In 1995, Disney's board approved hiring Michael Ovitz as President under an employment agreement that would grant him generous severance if terminated without cause. Within a year, Ovitz left Disney under these terms, receiving approximately $130 million. Shareholders filed a derivative lawsuit alleging that Eisner and the board breached their fiduciary duties by failing to act in good faith and with due care regarding Ovitz's hiring and subsequent severance. The plaintiffs argued that this constituted a waste of corporate assets and sought damages from the directors.

What is the legal issue?


Did Disney's board of directors breach their fiduciary duties of care and good faith by approving Michael Ovitz's employment agreement and severance package?

What rule applies?


Directors must act in good faith, with the care an ordinarily prudent person would exercise, and in the corporation's best interests.
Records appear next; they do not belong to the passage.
(* ===== verification/Worker.v ===== *)
(** * The bounded job worker

    Models [BoundedJobWorker] of [inktime/app/workers/job_worker.py]: its
    clamped parameters, [_record_failure], and the thread loop of [run_job]
    driven by an oracle of what happened in each turn (which futures finished
    and how, whether a stop was requested, whether the drain deadline passed).
    Every repository call is its own transaction; [cs n] is the clock of the
    n-th one in a turn.  The progress, error and result callbacks only notify;
    they are left out, apart from the counters the worker keeps for them. *)

From S2P Require Import Prelude PyStr PyFloat Json Sql Sha256 FailurePolicy Store Reservations JobQueue JobQueueWf JobQueueInv QueueMachine QueueClaims.
Local Open Scope Z_scope.

(** ** Exceptions as the worker sees them *)

(** The [retry_after] attribute: a finite number of microseconds, an infinite
    or NaN float, or something [float()] rejects. *)
Inductive retry_hint : Type := RDelay (us : Z) | RNonFinite | RInvalid.

Record exc := mk_exc {
  x_failure : failure; x_message : str;
  x_ambiguous : option bool; x_vision_started : option bool; x_request_started : option bool;
  x_not_sent : bool; x_child_started : option bool;
  x_retry_after : option retry_hint; x_http_status : option Z; x_trace_status : option Z }.

Definition flag_set (f : option bool) : bool := bool_decide (f = Some true).
Definition flag_clear (f : option bool) : bool := bool_decide (f = Some false).

(** [providers/base.py]: only explicit boundary evidence releases paid work. *)
Definition request_definitely_not_sent (e : exc) : bool :=
  if flag_set (x_ambiguous e) || flag_set (x_vision_started e) || flag_set (x_request_started e) then false
  else if x_not_sent e then true
  else if flag_clear (x_child_started e) then true
  else flag_clear (x_ambiguous e) && flag_clear (x_vision_started e) && flag_clear (x_request_started e).

(** [min(86400, max(1, float(retry_after or 60)))] in microseconds. *)
Definition wait_delay (e : exc) : Z :=
  match x_retry_after e with
  | Some (RDelay us) => if us =? 0 then seconds 60 else Z.min (seconds 86400) (Z.max (seconds 1) us)
  | _ => seconds 60
  end.

(** [getattr(exc,"http_status",None) or getattr(call_trace,"http_status",None)] *)
Definition http_status (e : exc) : option Z :=
  match x_http_status e with
  | Some n => if n =? 0 then x_trace_status e else Some n
  | None => x_trace_status e
  end.

(** ** The worker *)

Record worker := mk_worker {
  w_id : str; w_concurrency : Z; w_queue_size : Z; w_max_attempts : Z; w_retry_interval : option Z;
  w_finalizer : option finalizer;
  w_failure_count : Z; w_schema_streak : Z; w_rejection_streak : Z; w_processed : Z }.

Definition worker_eta (w : worker) : worker :=
  mk_worker (w_id w) (w_concurrency w) (w_queue_size w) (w_max_attempts w) (w_retry_interval w)
    (w_finalizer w) (w_failure_count w) (w_schema_streak w) (w_rejection_streak w) (w_processed w).

#[export] Instance set_w_failure : Settable w_failure_count := ltac:(derive_setter worker_eta w_failure_count).
#[export] Instance set_w_schema : Settable w_schema_streak := ltac:(derive_setter worker_eta w_schema_streak).
#[export] Instance set_w_reject : Settable w_rejection_streak :=
  ltac:(derive_setter worker_eta w_rejection_streak).
#[export] Instance set_w_processed : Settable w_processed := ltac:(derive_setter worker_eta w_processed).

Definition MAX_CHILD_PROCESSES : Z := 4.

Definition new_worker (id : str) (concurrency queue_multiplier max_attempts : Z)
    (retry_interval : option Z) (f : option finalizer) (hard_timeout : bool) : worker :=
  let c := Z.max 1 concurrency in
  let c := if hard_timeout then Z.min c MAX_CHILD_PROCESSES else c in
  mk_worker id c (c * Z.max 1 queue_multiplier) (Z.max 1 max_attempts)
    (match retry_interval with Some r => Some (Z.max 1 r) | None => None end) f 0 0 0 0.

Definition waitable_codes : list str :=
  map u ["VLM-001"; "VLM-002"; "VLM-005"; "AI-PROVIDER-TIMEOUT"; "AI-PROVIDER-UNAVAILABLE"]%string.
Definition safety_codes : list str := map u ["CONFIG_INVALID"; "AUTH_REQUIRED"; "VLM-008"]%string.

(** [_record_failure] *)
Definition record_failure (w : worker) (d : db) (cs : nat → clock) (job_id item_id : str) (e : exc)
  : worker * db :=
  let code := failure_code (x_failure e) in
  if str_eqb code (u "API_CREDIT_EXHAUSTED") then
    let '(ok, d1) := defer_item d (cs 0%nat) item_id (Some (w_id w)) 0 false (Some code) in
    if ok then
      let d2 := (request_pause d1 (cs 1%nat) job_id).2 in
      (w, add_event d2 job_id (u "provider_credit_pause")
            (u "OpenAI 額度／支出上限已用盡，已暫停新增請求；請至 OpenAI Billing 核對後手動恢復")
            (JObj [(u "item_id", JStr item_id); (u "error_code", JStr code)]) (now (cs 2%nat)))
    else (w, d1)
  else if str_in code waitable_codes && request_definitely_not_sent e then
    let delay := wait_delay e in
    let '(ok, d1) := defer_item d (cs 0%nat) item_id (Some (w_id w)) delay true (Some code) in
    if ok then
      let d2 := settle d1 (transition d1 (cs 1%nat) job_id [JRunning] JRetrying (u "provider_wait")) in
      (w, add_event d2 job_id (u "provider_wait")
            (u "Provider 暫時不可用，保留照片排隊；未消耗分析重試次數")
            (JObj [(u "item_id", JStr item_id); (u "retry_after_seconds", JFloat (dec delay 1000000))]) (now (cs 2%nat)))
    else (w, d1)
  else
    let rejected := str_eqb code (u "CONFIG_INVALID") && bool_decide (http_status e = Some 400) in
    let w1 := w <| w_failure_count := w_failure_count w + 1 |>
                <| w_schema_streak := if str_eqb code (u "VLM-004") then w_schema_streak w + 1 else 0 |>
                <| w_rejection_streak := if rejected then w_rejection_streak w + 1 else 0 |> in
    if starts_with (u "BUDGET-") code then
      let '(ok, d1) := defer_item d (cs 0%nat) item_id (Some (w_id w)) 0 false None in
      if ok then
        (w1, settle d1 (transition d1 (cs 1%nat) job_id [JRunning; JRetrying] JBudgetExceeded
                          (u "budget_exceeded")))
      else (w1, d1)
    else
      let attempts := if bool_decide (classify_failure (x_failure e) = TERMINAL_NO_RETRY) then 1
                      else w_max_attempts w in
      let '(ok, d1) := fail_item d (cs 0%nat) job_id item_id code (x_message e) attempts
                         (w_retry_interval w) (Some (w_id w)) in
      if ok then
        let isolated :=
          rejected
          && match get d1 job_id with Some j => 0 <? j_completed_items j | None => false end
          && (w_rejection_streak w1 <? 3) in
        if (str_in code safety_codes && negb isolated) || (3 <=? w_schema_streak w1) then
          let d2 := (request_pause d1 (cs 1%nat) job_id).2 in
          (w1, add_event d2 job_id (u "provider_safety_pause")
                 (u "模型設定／認證不相容或連續格式錯誤，先暫停工作；其餘照片保留排隊，請檢查 AI Trace 與模型設定")
                 (JObj [(u "item_id", JStr item_id); (u "error_code", JStr code)]) (now (cs 2%nat)))
        else (w1, d1)
      else (w1, d1).

(** ** The thread loop of [run_job] *)

(** A future: the item it runs and whether the soft timeout was hit. *)
Record future := mk_future { f_item : str; f_timed_out : bool }.

Inductive outcome : Type :=
| Finished (r : list (str * json)) (cost : f64)
| Crashed (e : exc).

Section loop.
Context (render : json → str).

(** [consume] *)
Definition consume (w : worker) (d : db) (cs : nat → clock) (job_id : str) (f : future) (o : outcome)
  : worker * db :=
  let '(w1, d1) :=
    match o with
    | Crashed e => record_failure w d cs job_id (f_item f) e
    | Finished r cost =>
        let w1 := w <| w_schema_streak := 0 |> <| w_rejection_streak := 0 |> in
        if f_timed_out f
        then (w1, (record_late_completion d (cs 0%nat) job_id (f_item f) r cost (Some (w_id w))).2)
        else (w1, (complete_item render d (cs 0%nat) job_id (f_item f) r cost (Some (w_id w))).2)
    end in
  (w1 <| w_processed := w_processed w1 + 1 |>, d1).

(** What the world does during one turn of the loop. *)
Record turn := mk_turn {
  t_stop : bool;                       (* stop_event is set *)
  t_deadline : bool;                   (* the shutdown deadline has passed *)
  t_done : list (str * outcome);       (* futures that finished while waiting *)
  t_expired : list str;                (* futures past the soft timeout *)
  t_late_deadline : bool;              (* the deadline passed while waiting *)
  t_renew : bool;                      (* the renewal interval elapsed *)
  t_clock : nat → clock }.

Record loop_state := mk_loop {
  l_worker : worker; l_db : db; l_futures : list future;
  l_stop : bool; l_timeout_triggered : bool }.

Inductive verdict : Type :=
| Continue (s : loop_state)
| Break (s : loop_state)               (* leaves the while loop *)
| Escape (s : loop_state).             (* an exception leaves run_job *)

Definition dispatch_capacity (w : worker) : Z := Z.min (w_queue_size w) (w_concurrency w).

Definition stop_statuses : list job_status :=
  [JCancelled; JCompleted; JCompletedWithErrors; JFailed; JPaused; JBudgetExceeded].

Definition over_budget (j : job) : bool :=
  match j_budget_limit j with Some b => fltb f0 b && fleb b (j_spent j) | None => false end.

(** Consume the futures that finished, each under its own clocks. *)
Fixpoint consume_all (w : worker) (d : db) (cs : nat → clock) (job_id : str)
    (l : list (future * outcome)) : worker * db :=
  match l with
  | [] => (w, d)
  | (f, o) :: l' =>
      let '(w1, d1) := consume w d cs job_id f o in
      consume_all w1 d1 (λ n, cs (n + 4)%nat) job_id l'
  end.

Definition done_of (done : list (str * outcome)) (f : future) : option outcome :=
  assoc_get (f_item f) done.

Definition finished_futures (done : list (str * outcome)) (fs : list future) : list (future * outcome) :=
  omap (λ f, (λ o, (f, o)) <$> done_of done f) fs.
Definition waiting_futures (done : list (str * outcome)) (fs : list future) : list future :=
  List.filter (λ f, match done_of done f with Some _ => false | None => true end) fs.

Definition loop_turn (job_id : str) (s : loop_state) (i : turn) : verdict :=
  let w := l_worker s in
  let d := l_db s in
  let fs := l_futures s in
  let stop := l_stop s || t_stop i in
  let cs := t_clock i in
  if stop && bool_decide (length fs = 0%nat) then Break s
  else if t_deadline i then Break s
  else match get d job_id with
  | None => Break s
  | Some j =>
      if jstatus_in stop_statuses (j_status j) then Break s
      else if bool_decide (j_status j = JPausing) && bool_decide (length fs = 0%nat)
      then Break (mk_loop w (acknowledge_pause d (cs 0%nat) job_id).2 fs stop (l_timeout_triggered s))
      else if over_budget j
      then Break (mk_loop w (settle d (transition d (cs 0%nat) job_id [JRunning; JRetrying]
                                         JBudgetExceeded (u "budget_exceeded"))) fs stop
                    (l_timeout_triggered s))
      else
        match (if negb (l_timeout_triggered s) && negb stop && jstatus_in runnable (j_status j)
                  && (Z.of_nat (length fs) <? dispatch_capacity w)
               then claim d (cs 0%nat) job_id (w_id w) (dispatch_capacity w - Z.of_nat (length fs)) 300
               else Ok ([], d)) with
        | Raise _ => Escape (mk_loop w d fs stop (l_timeout_triggered s))
        | Ok (rows, d1) =>
            let fs1 := fs ++ map (λ r, mk_future (i_id r) false) rows in
            if bool_decide (length fs1 = 0%nat)
            then Break (mk_loop w (finalize_if_done d1 (cs 1%nat) job_id (w_finalizer w)).2 fs1 stop
                          (l_timeout_triggered s))
            else
              match finished_futures (t_done i) fs1 with
              | [] =>
                  if t_late_deadline i
                  then Break (mk_loop w d1 fs1 stop (l_timeout_triggered s))
                  else
                    let d2 := (renew_leases d1 (cs 1%nat) job_id (w_id w) 300).2 in
                    let fs2 := map (λ f, if str_in (f_item f) (t_expired i)
                                         then mk_future (f_item f) true else f) fs1 in
                    let hit := existsb (λ f, str_in (f_item f) (t_expired i)) fs1 in
                    Continue (mk_loop w d2 fs2 (stop || hit) (l_timeout_triggered s || hit))
              | done =>
                  let '(w2, d2) := consume_all w d1 (λ n, cs (n + 2)%nat) job_id done in
                  let d3 := if t_renew i
                            then (renew_leases d2 (cs 1%nat) job_id (w_id w) 300).2 else d2 in
                  Continue (mk_loop w2 d3 (waiting_futures (t_done i) fs1) stop (l_timeout_triggered s))
              end
        end
  end.

(** After the loop: drain what finished in time, fence the rest. *)
Definition shutdown_exc (cancelled : bool) : exc :=
  mk_exc (if cancelled then FExc None None false else JobShutdownAmbiguousError)
    (if cancelled then u "worker shutdown drain deadline exceeded"
     else u "worker shutdown reached a running item before it completed")
    None None None false None None None None.

Record drain := mk_drain {
  dr_done : list (str * outcome);      (* finished within the drain budget *)
  dr_cancelled : list str;             (* never started: Future.cancel() succeeded *)
  dr_clock : nat → clock }.

Definition drain_plan (i : drain) (fs : list future) : list (future * outcome) :=
  finished_futures (dr_done i) fs
  ++ map (λ f, (f, Crashed (shutdown_exc (str_in (f_item f) (dr_cancelled i)))))
       (waiting_futures (dr_done i) fs).

Definition drain_loop (job_id : str) (s : loop_state) (i : drain) : worker * db :=
  let cs := dr_clock i in
  let '(w1, d1) := consume_all (l_worker s) (l_db s) (λ n, cs (n + 2)%nat) job_id
                     (drain_plan i (l_futures s)) in
  let d2 := match get d1 job_id with
            | Some j => if bool_decide (j_status j = JPausing)
                        then (acknowledge_pause d1 (cs 0%nat) job_id).2 else d1
            | None => d1
            end in
  (w1, (finalize_if_done d2 (cs 1%nat) job_id (w_finalizer w1)).2).

(** The while loop over the turns the oracle provides: the state it ends in
    and whether it was left by an exception.  When the oracle is exhausted
    the loop is still running. *)
Fixpoint run_turns (job_id : str) (s : loop_state) (turns : list turn) : option verdict :=
  match turns with
  | [] => None
  | i :: turns' =>
      match loop_turn job_id s i with
      | Continue s' => run_turns job_id s' turns'
      | v => Some v
      end
  end.

Definition loop_start (w : worker) (d : db) : loop_state :=
  mk_loop (w <| w_schema_streak := 0 |> <| w_rejection_streak := 0 |>) d [] false false.

Definition run_job (w : worker) (d : db) (job_id : str) (turns : list turn) (dr : drain)
  : option (worker * db) :=
  match run_turns job_id (loop_start w d) turns with
  | Some (Break s) => Some (drain_loop job_id s dr)
  | Some (Escape s) => Some (l_worker s, l_db s)
  | Some (Continue s) => None
  | None => None
  end.
End loop.

(** ** Bounded futures *)

Lemma consume_w_id render w d cs k f o :
  dispatch_capacity (consume render w d cs k f o).1 = dispatch_capacity w ∧
  w_id (consume render w d cs k f o).1 = w_id w ∧ w_finalizer (consume render w d cs k f o).1 = w_finalizer w.
Proof.
  unfold consume. destruct o as [r cost|e]; [by destruct (f_timed_out f)|].
  unfold record_failure. repeat (case_goal; try (split; [reflexivity|split; reflexivity])).
Qed.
The business judgment rule protects directors if they meet these standards, barring gross negligence.

What did the court hold?


The Delaware Chancery Court held that Disney's directors did not breach their fiduciary duties. It concluded that the board's actions, while not exemplary, met the standards of due care and good faith required under Delaware law.

What is the reasoning?


The court found that the board was informed of the key terms of Ovitz's contract and understood the intricacies of his employment agreement, albeit the process was less structured than ideal. Despite missing best practices, the court decided that the directors' actions did not amount to gross negligence. Additionally, the court concluded that the directors acted in good faith because there was no intentional dereliction of duty or conscious disregard for responsibilities.

Why is this case significant?


This case is pivotal for law students and practitioners studying corporate governance. It underscores the broad protections afforded to directors under the business judgment rule, provided they act in good faith and with due care. It also clarifies the concept of 'bad faith' in corporate fiduciary duty claims and the limits of judicial intervention in business decisions.

What is the business judgment rule?


The business judgment rule is a legal principle that shields corporate directors from liability for decisions made in good faith, with informed judgment, and in the best interest of the company, unless there is evidence of gross negligence or breaches of fiduciary duties.

Why is the concept of good faith significant in this case?


Good faith is significant because it delineates the boundaries beyond which directors' actions may be scrutinized severely. The court highlighted that deviation from due care must reach gross negligence or demonstrate bad faith before being actionable, emphasizing its protective cushion for directors.

How did the court define bad faith?


The court defined bad faith as either an intentional dereliction of duty or conscious disregard for one's responsibilities. Simply put, it involves acts or omissions driven by a purpose other than the corporation's best interest.

What was the outcome for the Disney board under derivative litigation laws?


The Disney board members were found not liable for breaching their fiduciary duties. The court ruled that despite procedural shortcomings, their decisions did not constitute gross negligence or deliberate malfeasance.

What lessons does this case provide for corporate boards?


Corporate boards should actively seek to document their decision-making processes to ensure decisions are made in an informed, deliberate manner. It also highlights the importance of understanding the implications of executive contracts and maintaining a level of procedural diligence even under protected judicial doctrines.